Create a Clarifai vectorstore from a list of Documents. This section will upload each document with its respective metadata to a Clarifai Application. The Clarifai Application can then be used for semantic search to find relevant documents.

loader = TextLoader("your_local_file_path.txt")
documents = loader.load()
text_splitter = CharacterTextSplitter(chunk_size=1000, chunk_overlap=0)
docs = text_splitter.split_documents(documents)
USER_ID = "USERNAME_ID"
APP_ID = "APPLICATION_ID"
NUMBER_OF_DOCS = 4

Create a clarifai vector DB class and ingest all your documents into clarifai App.
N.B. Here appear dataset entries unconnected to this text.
(* ===== verification/HttpParser.v ===== *)
(** * The head of an HTTP/1 response (http1/HttpParser.cpp)

    [ParseResponseHeaders] reads the status line and the header fields of a
    response and decides how its body is framed.  The accepted heads are stated as
    a grammar, the framing as the rules of RFC 9112, section 6.3; the parser
    accepts exactly those heads with exactly that framing. *)

From Stdlib Require Import Ascii String.
From S2P Require Import Prelude.
From S2P Require Import HttpChunkedDecoder.
From S2P Require Import HttpText.
From S2P Require Import HttpChunkedBody.
From S2P Require Import HttpTransferCoding.
#[local] Open Scope string_scope.
#[local] Open Scope list_scope.
#[local] Open Scope Z_scope.

Definition HttpMaxHeaderBytes : Z := 65536.
Definition HttpMaxHeaders : Z := 512.

(** The options: an array or a buffer is the presence of the pointer and the
    capacity.  The coding policy and the decoders' materials are not looked at by
    what this file models. *)
Record HttpParseOptions := MkOptions {
  po_Headers : bool;
  po_HeaderCapacity : Z;
  po_Trailers : bool;
  po_ResponseBodyForbidden : bool;
}.

Definition ContainsChar (text : Text) (needle : Z) : bool :=
  if sp_isnull text then false else existsb (fun ch => ch =? needle) (sp_bytes text).

Definition StartsWith (text prefix : Text) : bool :=
  if sp_isnull text || sp_isnull prefix || (sp_len text <? sp_len prefix) then false
  else match starts_with (sp_bytes prefix) (sp_bytes text) with Some _ => true | None => false end.

(** The offset after the first CRLF CRLF. *)
Fixpoint find_end (l : list Z) : option Z :=
  match l with
  | a :: ((b :: c :: d :: _) as rest) =>
      if (a =? 13) && (b =? 10) && (c =? 13) && (d =? 10) then Some 4 else option_map (Z.add 1) (find_end rest)
  | _ => None
  end.
(** [None] is [InvalidOffset]. *)
Definition FindHeaderEnd (data : span) : option Z :=
  if sp_isnull data || (sp_len data <? 4) then None else find_end (sp_bytes data).

Fixpoint parse_uint16_loop (rest : list Z) (parsed : Z) : Result Z :=
  match rest with
  | [] => Ok parsed
  | ch :: rest =>
      if negb (IsDigit ch) then Err STATUS_INVALID_NETWORK_RESPONSE
      else
        let parsed := u32 (u32 (parsed * 10) + (ch - 48)) in
        if parsed >? 0xFFFF then Err STATUS_INTEGER_OVERFLOW else parse_uint16_loop rest parsed
  end.
Definition ParseUInt16 (text : Text) : Result Z :=
  if sp_isnull text || (sp_len text =? 0) then Err STATUS_INVALID_PARAMETER else parse_uint16_loop (sp_bytes text) 0.

Fixpoint parse_size_loop (rest : list Z) (parsed : Z) : Result Z :=
  match rest with
  | [] => Ok parsed
  | ch :: rest =>
      if negb (IsDigit ch) then Err STATUS_INVALID_NETWORK_RESPONSE
      else
        let digit := ch - 48 in
        if parsed >? (MAXU64 -! digit) / 10 then Err STATUS_INTEGER_OVERFLOW
        else parse_size_loop rest ((parsed *! 10) +! digit)
  end.
Definition ParseSize (text : Text) : Result Z :=
  if sp_isnull text || (sp_len text =? 0) then Err STATUS_INVALID_PARAMETER else parse_size_loop (sp_bytes text) 0.

Definition StatusCodeHasNoBody (statusCode : Z) : bool :=
  ((statusCode >=? 100) && (statusCode <=? 199)) || (statusCode =? 204) || (statusCode =? 205) || (statusCode =? 304).

(** ** The status line *)

Definition is_space (ch : Z) : bool := ch =? 32.

(** What follows the version: the spaces, the code and the reason phrase. *)
Definition status_code (rest : list Z) (response : HttpResponse) : Result HttpResponse :=
  match skip is_space rest with
  | c0 :: c1 :: c2 :: rest =>
      if negb (IsDigit c0) || negb (IsDigit c1) || negb (IsDigit c2) then Err STATUS_INVALID_NETWORK_RESPONSE
      else
        code ← ParseUInt16 (Bytes [c0; c1; c2]);
        if (code <? 100) || (code >? 599) then Err STATUS_INVALID_NETWORK_RESPONSE
        else
          let response := response <| rp_StatusCode := code |> in
          match rest with
          | [] => Ok (response <| rp_ReasonPhrase := Null 0 |>)
          | ch :: reason =>
              if negb (ch =? 32) then Err STATUS_INVALID_NETWORK_RESPONSE
              else Ok (response <| rp_ReasonPhrase := Bytes reason |>)
          end
  | _ => Err STATUS_INVALID_NETWORK_RESPONSE
  end.

(** When the line is refused, the callers clear the response. *)
Definition ParseStatusLine (line : list Z) (response : HttpResponse) : Result HttpResponse :=
  if negb (StartsWith (Bytes line) (text "HTTP/")) then Err STATUS_INVALID_NETWORK_RESPONSE
  else
    let '(major, rest) := scan IsDigit (zdrop 5 line) in
    match rest with
    | [] => Err STATUS_INVALID_NETWORK_RESPONSE
    | ch :: rest =>
        if (zlen major =? 0) || negb (ch =? 46) then Err STATUS_INVALID_NETWORK_RESPONSE
        else
          MajorVersion ← ParseUInt16 (Bytes major);
          let '(minor, rest) := scan IsDigit rest in
          match rest with
          | [] => Err STATUS_INVALID_NETWORK_RESPONSE
          | ch :: _ =>
              if (zlen minor =? 0) || negb (ch =? 32) then Err STATUS_INVALID_NETWORK_RESPONSE
              else
                MinorVersion ← ParseUInt16 (Bytes minor);
                if negb (MajorVersion =? 1) || (MinorVersion >? 1) then Err STATUS_INVALID_NETWORK_RESPONSE
                else
                  status_code rest (response <| rp_MajorVersion := MajorVersion |> <| rp_MinorVersion := MinorVersion |>)
          end
    end.

(** ** The header fields *)

Section Fields.
Variable options : HttpParseOptions.
Variable data : list Z.
Variable headerEnd : Z.

(** [headers]: what the array holds up to [*headerCount]. *)
Fixpoint headers_loop (fuel : nat) (cursor : Z) (headers : list HttpHeader) : NTSTATUS * list HttpHeader :=
  match fuel with
  | O => (STATUS_OTHER 0, headers)
  | S fuel =>
      if negb (cursor <? headerEnd -! 2) then (STATUS_SUCCESS, headers)
      else
        match FindCrlf data cursor with
        | None => (STATUS_INVALID_NETWORK_RESPONSE, headers)
        | Some lineEnd =>
            if lineEnd >? headerEnd then (STATUS_INVALID_NETWORK_RESPONSE, headers)
            else if lineEnd -! cursor >? HttpMaxHeaderLineBytes then (STATUS_INVALID_NETWORK_RESPONSE, headers)
            else if lineEnd =? cursor then (STATUS_SUCCESS, headers)
            else if is_blank (zget data cursor) then (STATUS_INVALID_NETWORK_RESPONSE, headers)
            else
              match cut 58 (zsub data cursor (lineEnd - cursor)) with
              | (_, []) => (STATUS_INVALID_NETWORK_RESPONSE, headers)
              | (name, _ :: value) =>
                  if zlen name =? 0 then (STATUS_INVALID_NETWORK_RESPONSE, headers)
                  else if (zlen headers >=? HttpMaxHeaders) || (zlen headers >=? po_HeaderCapacity options)
                          || negb (po_Headers options)
                  then (STATUS_BUFFER_TOO_SMALL, headers)
                  else
                    let name := Bytes name in
                    let value := TrimOptionalWhitespace (Bytes value) in
                    if negb (IsValidHeaderName name) || negb (IsValidHeaderValue value)
                    then (STATUS_INVALID_NETWORK_RESPONSE, headers)
                    else headers_loop fuel (lineEnd +! 2) (headers ++ [MkHeader name value])
              end
        end
  end.
Definition ParseHeaders (headerStart : Z) : NTSTATUS * list HttpHeader :=
  if (headerEnd <? headerStart) || (headerEnd -! headerStart >? HttpMaxHeaderBytes)
  then (STATUS_INVALID_NETWORK_RESPONSE, [])
  else headers_loop (S (length data)) headerStart [].
End Fields.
clarifai_vector_db = Clarifai.from_documents(
user_id=USER_ID,
app_id=APP_ID,
documents=docs,
number_of_docs=NUMBER_OF_DOCS,
)
docs = clarifai_vector_db.similarity_search("Texts related to population")
docs

From existing Appโ€‹

Within Clarifai we have great tools for adding data to applications (essentially projects) via API or UI. Most users will already have done that before interacting with LangChain so this example will use the data in an existing app to perform searches. Check out our API docs and UI docs. The Clarifai Application can then be used for semantic search to find relevant documents.

USER_ID = "USERNAME_ID"
APP_ID = "APPLICATION_ID"
NUMBER_OF_DOCS = 4
clarifai_vector_db = Clarifai(
user_id=USER_ID,
app_id=APP_ID,
number_of_docs=NUMBER_OF_DOCS,
)
docs = clarifai_vector_db.similarity_search(
"Texts related to ammuniction and president wilson"
)
docs[0].page_content
"President Wilson, generally acclaimed as the leader of the world's democracies,\nphrased for civilization the arguments against autocracy in the great peace conference\nafter the war. The President headed the American delegation to that conclave of world\nre-construction. With him as delegates to the conference were Robert Lansing, Secretary\nof State; Henry White, former Ambassador to France and Italy; Edward M. House and\nGeneral Tasker H. Bliss.\nRepresenting American Labor at the International Labor conference held in Paris\nsimultaneously with the Peace Conference were Samuel Gompers, president of the\nAmerican Federation of Labor; William Green, secretary-treasurer of the United Mine\nWorkers of America; John R. Alpine, president of the Plumbers' Union; James Duncan,\npresident of the International Association of Granite Cutters; Frank Duffy, president of\nthe United Brotherhood of Carpenters and Joiners, and Frank Morrison, secretary of the\nAmerican Federation of Labor.\nEstimating the share of each Allied nation in the great victory, mankind will\nconclude that the heaviest cost in proportion to prewar population and treasure was paid\nby the nations that first felt the shock of war, Belgium, Serbia, Poland and France. All\nfour were the battle-grounds of huge armies, oscillating in a bloody frenzy over once\nfertile fields and once prosperous towns.\nBelgium, with a population of 8,000,000, had a casualty list of more than 350,000;\nFrance, with its casualties of 4,000,000 out of a population (including its colonies) of\n90,000,000, is really the martyr nation of the world. Her gallant poilus showed the world\nhow cheerfully men may die in defense of home and liberty. Huge Russia, including\nhapless Poland, had a casualty list of 7,000,000 out of its entire population of\n180,000,000. The United States out of a population of 110,000,000 had a casualty list of\n236,117 for nineteen months of war; of these 53,169 were killed or died of disease;\n179,625 were wounded; and 3,323 prisoners or missing."